The issue affected 57 aircraft, the company said, 15 of which had been delivered and 42 that were in production. Modification work completed in the fourth quarter corrected the issue on all those aircraft and flight operations with the 15 delivered ones have resumed, the filing said.
Tanner also gave an update on flight testing of the F-35B Short Takeoff and Landing (STOL) variant, saying that it recently surpassed 16,000 flight hours, twice the number for the expected life span of the F-35. Lockheed Martin expects to complete the majority of system development and demonstration work under current development contracts this year, he said.
However, the public scrutiny associated of the three F-35 variants is not over, as U.S. Defense Secretary James Mattis recently ordered a review of the program. That review is to consider a fourth-generation fighter alternative to the F-35C carrier variant for the U.S. Navy. The company had been tasked originally with achieving IOC for that variant by 2018.
Tanner discussed other Lockheed Martin’s major aircraft programs, including F-16 modification efforts, future potential usage of the C-130 Super Hercules and the ninth production version of the Super Hercules, the commercial freighter LM-100J, which is scheduled to make its first flight later this spring. Lockheed Martin rolled out its first LM-100J Feb . 9 and its Marietta, Georgia facility.
On the F-16, Lockheed Martin expects to deliver its last production F-16 by the third quarter.

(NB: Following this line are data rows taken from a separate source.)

(** *** The series of tasks *)

Lemma lookup_total_fetched (d1 d2 : list Recording.t) (i : nat) :
  Recording.fetched <$> d1 = Recording.fetched <$> d2 ->
  Recording.fetched (d1 !!! i) = Recording.fetched (d2 !!! i).
Proof.
  intros H. apply (f_equal (fun l => l !! i)) in H.
  rewrite !list_lookup_fmap in H. rewrite !list_lookup_total_alt.
  destruct (d1 !! i), (d2 !! i); simpl in *; congruence.
Qed.

Lemma insert_fetched (data : list Recording.t) (i : nat) (r : Recording.t) :
  Recording.fetched r = Recording.fetched (data !!! i) ->
  Recording.fetched <$> <[i := r]> data = Recording.fetched <$> data.
Proof.
  intros H. rewrite list_fmap_insert.
  destruct (data !! i) as [x|] eqn:Hi.
  - apply list_insert_id. rewrite list_lookup_fmap, Hi. simpl.
    rewrite list_lookup_total_alt, Hi in H. simpl in H. now rewrite H.
  - apply list_insert_ge. rewrite length_fmap. now apply lookup_ge_None.
Qed.

(** The series leaves the fetched fields of every recording alone. *)
Lemma run_fetched (order : nat -> bool) (tasks : list nat) (data : list Recording.t) :
  Recording.fetched <$> fst (fst (run config world order tasks data)) =
  Recording.fetched <$> data.
Proof.
  revert data. induction tasks as [|i rest IH]; intros data; simpl; [reflexivity|].
  pose proof (insert_fetched data i _ (sendWebhook_fetched (order i) (data !!! i))) as Hi.
  destruct (outcome (sendWebhook config world (order i) (data !!! i))) as [[v|err]|what|];
    simpl; try exact Hi.
  specialize (IH (<[i := recording (sendWebhook config world (order i) (data !!! i))]> data)).
  destruct (run config world order rest _) as [[d c] evs]. simpl in *. congruence.
Qed.

(** The series ends with [done(null, results)] or [done(err)]. *)
Lemma run_called (order : nat -> bool) (tasks : list nat) (data : list Recording.t) :
  snd (fst (run config world order tasks data)) = Called (Ok tt)
  \/ exists err, snd (fst (run config world order tasks data)) = Called (Err err).
Proof.
  revert data. induction tasks as [|i rest IH]; intros data; simpl; [now left|].
  destruct (sendWebhook_called (order i) (data !!! i)) as ([v|err] & ->); simpl; [|eauto].
  specialize (IH (<[i := recording (sendWebhook config world (order i) (data !!! i))]> data)).
  destruct (run config world order rest _) as [[d c] evs]. exact IH.
Qed.

(** A failed POST ends the series with its error. *)
Lemma run_post_error (order : nat -> bool) (tasks : list nat) (data : list Recording.t)
    (url : string) (payload : Payload.t) (err : error) :
  In (Post url payload) (snd (run config world order tasks data)) ->
  request world url payload = Err err ->
  snd (fst (run config world order tasks data)) = Called (Err err).
Proof.
  intros Hin Hreq. revert data Hin.
  induction tasks as [|i rest IH]; intros data; simpl; [intros []|].
  pose proof (sendWebhook_post (order i) (data !!! i) url payload) as Hpost.
  rewrite Hreq in Hpost.
  destruct (outcome (sendWebhook config world (order i) (data !!! i))) as [[v|e]|what|];
    simpl;
    try (intros Hin; destruct (Hpost Hin) as [_ Heq];
         first [now injection Heq as -> | discriminate Heq]).
  specialize (IH (<[i := recording (sendWebhook config world (order i) (data !!! i))]> data)).
  destruct (run config world order rest _) as [[d c] evs]. simpl in *.
  intros Hin. apply in_app_or in Hin as [Hin|Hin]; [|auto].
  destruct (Hpost Hin) as [_ Heq]. discriminate Heq.
Qed.

(** When every task calls back without an error the series succeeds. *)
Lemma run_succeeds (order : nat -> bool) (tasks : list nat) (data0 data : list Recording.t) :
  Recording.fetched <$> data = Recording.fetched <$> data0 ->
  (forall i, In i tasks ->
     exists v, outcome (sendWebhook config world (order i) (data0 !!! i)) = Called (Ok v)) ->
  snd (fst (run config world order tasks data)) = Called (Ok tt).
Proof.
  revert data. induction tasks as [|i rest IH]; intros data Hsame Hok; simpl;
    [reflexivity|].
  destruct (Hok i (or_introl eq_refl)) as (v & Hv).
  destruct (sendWebhook_same (order i) _ _ (lookup_total_fetched _ _ i Hsame)) as (Ho & _).
  rewrite Ho, Hv.
  specialize (IH (<[i := recording (sendWebhook config world (order i) (data !!! i))]> data)).
  destruct (run config world order rest _) as [[d c] evs]. simpl in *.
  apply IH; [|intros j Hj; apply Hok; now right].
  rewrite insert_fetched; [assumption | apply sendWebhook_fetched].
Qed.

(** When a task calls back with an error the series fails. *)
Lemma run_fails (order : nat -> bool) (tasks : list nat) (data0 data : list Recording.t)
    (i : nat) (err : error) :
  Recording.fetched <$> data = Recording.fetched <$> data0 ->
  In i tasks ->
  outcome (sendWebhook config world (order i) (data0 !!! i)) = Called (Err err) ->
  exists err', snd (fst (run config world order tasks data)) = Called (Err err').
Proof.
  revert data. induction tasks as [|j rest IH]; intros data Hsame Hin Herr; simpl;
    [destruct Hin|].
  destruct (sendWebhook_same (order j) _ _ (lookup_total_fetched _ _ j Hsame)) as (Ho & _).
  destruct (sendWebhook_called (order j) (data !!! j)) as ([v|e] & Hc);
    rewrite Hc; simpl; [|eauto].
  destruct Hin as [->|Hin]; [congruence|].
  specialize (IH (<[j := recording (sendWebhook config world (order j) (data !!! j))]> data)).
  destruct (run config world order rest _) as [[d c] evs]. simpl in *.
  apply IH; [|assumption..].
  rewrite insert_fetched; [assumption | apply sendWebhook_fetched].
Qed.

(** *** The cycle: [sync] *)

(** The candidates are the indices of the fetched records that pass the
    filter. *)
Lemma filtered_In (lastCheck : Z) (data : list Recording.t) (i : nat) :
  In i (filtered config lastCheck data) <->
  (i < length data)%nat /\ filterRecord config lastCheck (data !!! i) = true.
Proof.
  unfold filtered. split.
  - intros H. apply (Permutation_in _ (sort_perm _ _)) in H.
    apply filter_In in H as [H1 H2]. apply in_seq in H1. split; [lia | assumption].
  - intros [H1 H2]. apply (Permutation_in _ (Permutation_sym (sort_perm _ _))).
    apply filter_In. split; [apply in_seq; lia | assumption].
Qed.

Lemma candidate_In (lastCheck : Z) (data : list Recording.t) (i : nat) (r : Recording.t) :
  data !! i = Some r -> filterRecord config lastCheck r = true ->
  In i (filtered config lastCheck data).
Proof.
  intros Hi Hf. apply filtered_In. split.
  - now apply lookup_lt_Some in Hi.
  - now rewrite (list_lookup_total_correct _ _ _ Hi).
Qed.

With more than 4,600 F-16s in service worldwide, the OEM expects to see demand for modification efforts persist. The most recent example is from South Korea with a $1.2 billion order to upgrade 134 F-16s.
Tanner said he also believes that the C-130 will to see strong demand both domestically and internationally.

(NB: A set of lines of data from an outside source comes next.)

(** ** [serveConn] *)

Lemma stands_underIO st t p pv v :
  pipes st !! p = Some pv ->
  stands st t ->
  stands (upd_pipes (<[p := with_underIO pv v]>) st) t.
Proof.
  intros Hp. apply stands_transport.
  - intros q. cbn [pipes upd_pipes]. apply wiring_lookup_underIO. exact Hp.
  - reflexivity.
  - intros m. destruct m; reflexivity.
  - auto.
Qed.

(** C6. The copy task of a leg of a standing tunnel, for what
    [io.CopyBuffer] returned: [serveConn] returns with the leg's [underIO]
    flag clear, and it calls the shared finalizer once if the copy
    returned an error or zero bytes and not at all otherwise.  After a
    copy of more than zero bytes without error the store differs from the
    one before in that flag only: the maps of the managers and the trace
    are as they were, and the body of [finalize] was not entered.  When
    the finalizer is called and the once is unused, the body of [finalize]
    is entered once. *)
Theorem serveConn_finalizes_iff_copy_ended (st : State) (t : Tunnel) (side d : bool)
    (m : manager_ref) (n : Z) (err : option error) :
  stands st t ->
  onces st !! t_once t = Some d ->
  exists pv st',
    pipes st !! leg_of t side = Some pv /\
    serveConn m (leg_of t side) n err st = Some (tt, st') /\
    underIO <$> pipes st' !! leg_of t side = Some false /\
    occurrences (OnceDo (t_once t)) (trace st') =
      occurrences (OnceDo (t_once t)) (trace st) + (if copy_ended n err then 1 else 0) /\
    occurrences (Finalize (leg_of t side)) (trace st') =
      occurrences (Finalize (leg_of t side)) (trace st)
      + (if copy_ended n err && negb d then 1 else 0) /\
    (err = None -> n <> 0%Z ->
     st' = upd_pipes (<[leg_of t side := with_underIO pv false]>) st /\
     trace st' = trace st /\
     forall m', manager_connections st' m' = manager_connections st m').
Proof.
  intros Hst Hd.
  destruct (stands_leg st t side Hst) as (pv & _ & _ & Hp & _).
  exists pv. unfold serveConn. fold (copy_ended n err).
  rewrite (bind_Some _ _ _ _ _ (setUnderIO_run _ _ _ false Hp)).
  set (s1 := upd_pipes (<[leg_of t side := with_underIO pv false]>) st).
  assert (Hp1 : underIO <$> pipes s1 !! leg_of t side = Some false)
    by (cbn [s1 pipes upd_pipes]; rewrite lookup_insert_eq; reflexivity).
  destruct (copy_ended n err) eqn:Hend.
  - assert (Hst1 : stands s1 t) by (apply stands_underIO; assumption).
    destruct (finalizeOnce_Do_stands s1 t side d Hst1 Hd)
      as (st' & Hrun & _ & _ & Htr & Hused & Htd).
    exists st'. split; [exact Hp|]. split; [exact Hrun|]. split; [|split; [|split]].
    + destruct d.
      * rewrite (Hused eq_refl). exact Hp1.
      * destruct (Htd eq_refl) as (Hu & _). exact Hu.
    + rewrite (Htr (OnceDo (t_once t)) eq_refl), occurrences_one.
      destruct d; [|rewrite occurrences_other by discriminate]; cbn [s1 trace upd_pipes]; lia.
    + rewrite (Htr (Finalize (leg_of t side)) eq_refl), occurrences_other by discriminate.
      destruct d; [|rewrite occurrences_one]; cbn [s1 trace upd_pipes andb negb]; lia.
    + intros -> Hn. unfold copy_ended in Hend. cbn in Hend.
      apply Z.eqb_eq in Hend. contradiction.
  - exists s1. split; [exact Hp|]. split; [reflexivity|]. split; [exact Hp1|].
    cbn [s1 trace upd_pipes andb]. split; [lia|]. split; [lia|].
    intros _ _. split; [reflexivity|]. split; [reflexivity|].
    intros m'. destruct m'; reflexivity.
Qed.

Lemma serveConn_finalizes_iff_copy_ended_witness :
  exists pv st',
    pipes tunnel_State !! 8 = Some pv /\
    serveConn (BackendRef 2) 8 0 None tunnel_State = Some (tt, st') /\
    underIO <$> pipes st' !! 8 = Some false /\
    occurrences (OnceDo 6) (trace st') = occurrences (OnceDo 6) (trace tunnel_State) + 1 /\
    occurrences (Finalize 8) (trace st') = occurrences (Finalize 8) (trace tunnel_State) + 1 /\
    (@None error = None -> 0%Z <> 0%Z ->
     st' = upd_pipes (<[8 := with_underIO pv false]>) tunnel_State /\
     trace st' = trace tunnel_State /\
     forall m', manager_connections st' m' = manager_connections tunnel_State m').
Proof.
  apply (serveConn_finalizes_iff_copy_ended tunnel_State sample_tunnel false false
           (BackendRef 2) 0 None).
  - unfold stands. repeat split; try (vm_compute; reflexivity);
      try (vm_compute; eexists; reflexivity); vm_compute; discriminate.
  - vm_compute. reflexivity.
Defined.

(** * Further properties of the code *)

(** ** [nextBackend] on any application *)

Lemma active_Load_run st b :
  is_Some (bnds_heap st !! b) ->
  active_Load b st = Some (backend_active st b, st).
Proof.
  intros [bv Hb]. unfold active_Load, backend_active. mrun. reflexivity.
Qed.

Lemma getConnCount_run st b :
  is_Some (bnds_heap st !! b) ->
  getConnCount b st = Some (backend_count st b, st).
Proof.
  intros [bv Hb]. unfold getConnCount, backend_count. mrun. reflexivity.
Qed.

“There’s still a large demand on the international side for the C-130,” he said. “I don’t think we’re going to see large individual buys by any one country, but we still see pockets of 1s, 2s, growing the existing fleet from a number of different users that have been utilizing the C-130 recently.”
One potential future user could be the U.S. Forest Service, as Tanner noted that the agency’s firefighting fleet is “long in the tooth,” and the C-130 could see some demand there to help address wildfires that have plagued western U.S. states in recent years.

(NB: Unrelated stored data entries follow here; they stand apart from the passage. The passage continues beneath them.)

(** C5 as stated fails: before the hostname is configured the decorator
    stops a certificate-invalidated event with reason "revoked": the event is
    deferred, the TLS service is told nothing, and the status does not name
    the hostname. *)
Lemma invalidated_event_deferred_when_tls_not_ready :
  _on_certificate_invalidated hostname_of
    (mkCertificateInvalidatedEvent "revoked" (cert_for "svc.example.com"))
    ingress_without_tls
  = Returned tt (with_calls [event_defer] ingress_without_tls)
  /\ leaves_tls_service hostname_of
       (issued ingress_without_tls (with_calls [event_defer] ingress_without_tls))
  /\ ~ invalidation_surfaced hostname_of
         (mkCertificateInvalidatedEvent "revoked" (cert_for "svc.example.com"))
         ingress_without_tls.
Proof.
  split; [reflexivity |]. split.
  - intros desired service. reflexivity.
  - intros (self' & Hrun & Hstatus).
    vm_compute in Hrun. inversion Hrun; subst self'.
    vm_compute in Hstatus. discriminate Hstatus.
Qed.

(** The three kinds of reason on one deployment. *)
Lemma certificate_invalidated_by_reason_witness :
  (_on_certificate_invalidated hostname_of
     (mkCertificateInvalidatedEvent "revoked" (cert_for "svc.example.com"))
     after_hostname_change
   = Returned tt
       (with_status
          (MaintenanceStatus "Waiting for new certificate for hostname: svc.example.com")
          (with_calls [tls_certificate_invalidated (cert_for "svc.example.com")]
             after_hostname_change))
   /\ drops_and_requests hostname_of
        (issued after_hostname_change
           (with_status
              (MaintenanceStatus
                 "Waiting for new certificate for hostname: svc.example.com")
              (with_calls [tls_certificate_invalidated (cert_for "svc.example.com")]
                 after_hostname_change)))
        (cert_for "svc.example.com"))
  /\ (_on_certificate_invalidated hostname_of
        (mkCertificateInvalidatedEvent "expired" (cert_for "svc.example.com"))
        after_hostname_change
      = Returned tt
          (with_status
             (MaintenanceStatus "Waiting for new certificate for hostname: svc.example.com")
             (with_calls [tls_certificate_expiring (cert_for "svc.example.com")]
                after_hostname_change))
      /\ only_marks_expiring hostname_of
           (issued after_hostname_change
              (with_status
                 (MaintenanceStatus
                    "Waiting for new certificate for hostname: svc.example.com")
                 (with_calls [tls_certificate_expiring (cert_for "svc.example.com")]
                    after_hostname_change)))
           (cert_for "svc.example.com"))
  /\ (_on_certificate_invalidated hostname_of
        (mkCertificateInvalidatedEvent "superseded" (cert_for "svc.example.com"))
        after_hostname_change
      = Returned tt
          (with_status
             (MaintenanceStatus "Waiting for new certificate for hostname: svc.example.com")
             after_hostname_change)
      /\ leaves_tls_service hostname_of
           (issued after_hostname_change
              (with_status
                 (MaintenanceStatus
                    "Waiting for new certificate for hostname: svc.example.com")
                 after_hostname_change))).
Proof.
  split; [| split].
  - apply (proj1 (certificate_invalidated_by_reason hostname_of
                    (mkCertificateInvalidatedEvent "revoked" (cert_for "svc.example.com"))
                    after_hostname_change _ _ eq_refl eq_refl)).
    reflexivity.
  - apply (proj2 (proj1 (proj2 (certificate_invalidated_by_reason hostname_of
                    (mkCertificateInvalidatedEvent "expired" (cert_for "svc.example.com"))
                    after_hostname_change _ _ eq_refl eq_refl)) eq_refl)).
  - apply (proj2 (proj2 (certificate_invalidated_by_reason hostname_of
                    (mkCertificateInvalidatedEvent "superseded" (cert_for "svc.example.com"))
                    after_hostname_change _ _ eq_refl eq_refl)));
      discriminate.
Defined.

(** The TLS service on the revoked certificate: from tracking it to having
    asked for a fresh one. *)
Example revoked_certificate_dropped :
  tls_service_after hostname_of "svc.example.com"
    (issued after_hostname_change
       (with_status
          (MaintenanceStatus "Waiting for new certificate for hostname: svc.example.com")
          (with_calls
             [@tls_certificate_invalidated Config Requirers Backends
                (cert_for "svc.example.com")]
             after_hostname_change)))
    (mkTLSRelationService [cert_for "svc.example.com"] [] [])
  = mkTLSRelationService [] [] ["svc.example.com"].
Proof. reflexivity. Qed.

(** The data-provided event on the deployment with both relations present. *)
Lemma ingress_data_provided_publishes_url_witness :
  exists self',
    _reconcile both_related = Returned tt self'
    /\ _on_ingress_data_provided (mkIngressPerAppDataProvidedEvent ingress_relation)
         both_related
       = Returned tt
           (with_calls
              [ingress_provider_publish_url ingress_relation
                 (ingress_url "svc.example.com"
                    (ingress_data both_related ingress_relation))]
              self')
    /\ (is_ingress_related both_related && is_legacy_related both_related = true ->
        resolves_to both_related INVALID
        /\ unit_status self' = BlockedStatus "Both ingress and reverseproxy is related."
        /\ calls self' = calls both_related).
Proof.
  apply (ingress_data_provided_publishes_url
           (mkIngressPerAppDataProvidedEvent ingress_relation) both_related
           [("external-hostname", "svc.example.com")]
           (mkTLSInformation "svc.example.com"));
    reflexivity.
Defined.

(** With both relations present the unit ends blocked, no configuration was
    built, and the URL went out. *)
Example ingress_data_provided_when_invalid :
  _on_ingress_data_provided (mkIngressPerAppDataProvidedEvent ingress_relation)
    both_related
  = Returned tt
      (with_calls
         [ingress_provider_publish_url ingress_relation
            "https://svc.example.com/prod-wordpress/"]
         (with_status (BlockedStatus "Both ingress and reverseproxy is related.")
            both_related)).
Proof. reflexivity. Qed.

(** The action run before the hostname is configured. *)
Lemma get_certificate_action_raises_witness :
  _on_get_certificate_action hostname_of pem_chain
    (get_certificate "svc.example.com") ingress_without_tls
  = Raised (TLSNotReadyError "Hostname not configured.") ingress_without_tls.
Proof.
  apply (get_certificate_action_raises hostname_of pem_chain). reflexivity.
Defined.

(** The action asked for a hostname whose certificate the provider lists,
    before the hostname is configured: the handler raises. *)
Lemma get_certificate_action_outcome_witness :
  _on_get_certificate_action hostname_of pem_chain
    (get_certificate "svc.example.com")
    (deployed [] [] tls_not_ready [provider_cert "svc.example.com"])
  = Raised (TLSNotReadyError "Hostname not configured.")
      (deployed [] [] tls_not_ready [provider_cert "svc.example.com"]).
Proof.
  exact (get_certificate_action_outcome hostname_of pem_chain
           (get_certificate "svc.example.com")
           (deployed [] [] tls_not_ready [provider_cert "svc.example.com"])
           "svc.example.com" eq_refl).
Defined.

(** Once the TLS validation passes, the action answers as the lookup goes. *)
Example get_certificate_found :
  _on_get_certificate_action hostname_of pem_chain
    (get_certificate "svc.example.com") after_hostname_change
  = Returned tt
      (with_calls
         [event_set_results
            [("certificate", "CN=svc.example.com");
             ("ca", "CA");
             ("chain", "CA,CN=svc.example.com")]]
         after_hostname_change).
Proof. reflexivity. Qed.

Example get_certificate_missing :
  _on_get_certificate_action hostname_of pem_chain
    (get_certificate "www.example.com") after_hostname_change
  = Returned tt
      (with_calls
         [event_fail "Missing or incomplete certificate data for www.example.com"]
         after_hostname_change).
Proof. reflexivity. Qed.

(** ** More properties on the deployment *)

(** The pass on [settled] builds the ingress configuration. *)
Lemma reconcile_blocked_or_built_witness :
  (resolves_to settled INVALID
   /\ issued settled settled_built = []
   /\ exists message, unit_status settled_built = BlockedStatus message)
  \/ (~ resolves_to settled INVALID
      /\ unit_status settled_built = ActiveStatus ""
      /\ exists build,
           issued settled settled_built = [build]
           /\ is_configuration_build build = true).
Proof.
  apply (reconcile_blocked_or_built settled settled_built). reflexivity.
Defined.

(** The three builds, each on a deployment; the legacy and the default build
    are made with no hostname configured. *)
Lemma reconcile_builds_for_mode_witness :
  _reconcile settled = Returned tt settled_built
  /\ _reconcile legacy_only = Returned tt legacy_built
  /\ _reconcile unrelated
     = Returned tt
         (with_status (ActiveStatus "")
            (with_calls [haproxy_service_reconcile_default deployed_config] unrelated)).
Proof.
  split; [| split].
  - apply (proj1 (reconcile_builds_for_mode settled deployed_config eq_refl)
             eq_refl eq_refl (mkTLSInformation "svc.example.com") eq_refl).
  - apply (proj1 (proj2 (reconcile_builds_for_mode legacy_only deployed_config eq_refl))
             eq_refl eq_refl).
  - apply (proj2 (proj2 (reconcile_builds_for_mode unrelated deployed_config eq_refl))
             eq_refl eq_refl).
Defined.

Tanner also offered an interesting insight on the need for Lockheed Martin and other major players in the U.S. aerospace and defense industry to start focusing more on future workforce that is going to be needed to support the complexity of current and future aerospace and defense technologies.
“We went through a period of time after the Reagan build up where there just frankly wasn’t hiring in this industry, so we have a valley between people who look like me – this is my 35th year in this business – and people who are 25-35,” Tanner said. “We have kind of a bi-modal population, and there’s not a whole lot of people in the prime 45 age group who would be the next leader. We’re going to have a lot of people retiring that are going to need to be backed by people who actually have experience in this business. That’s something I am very focused on.”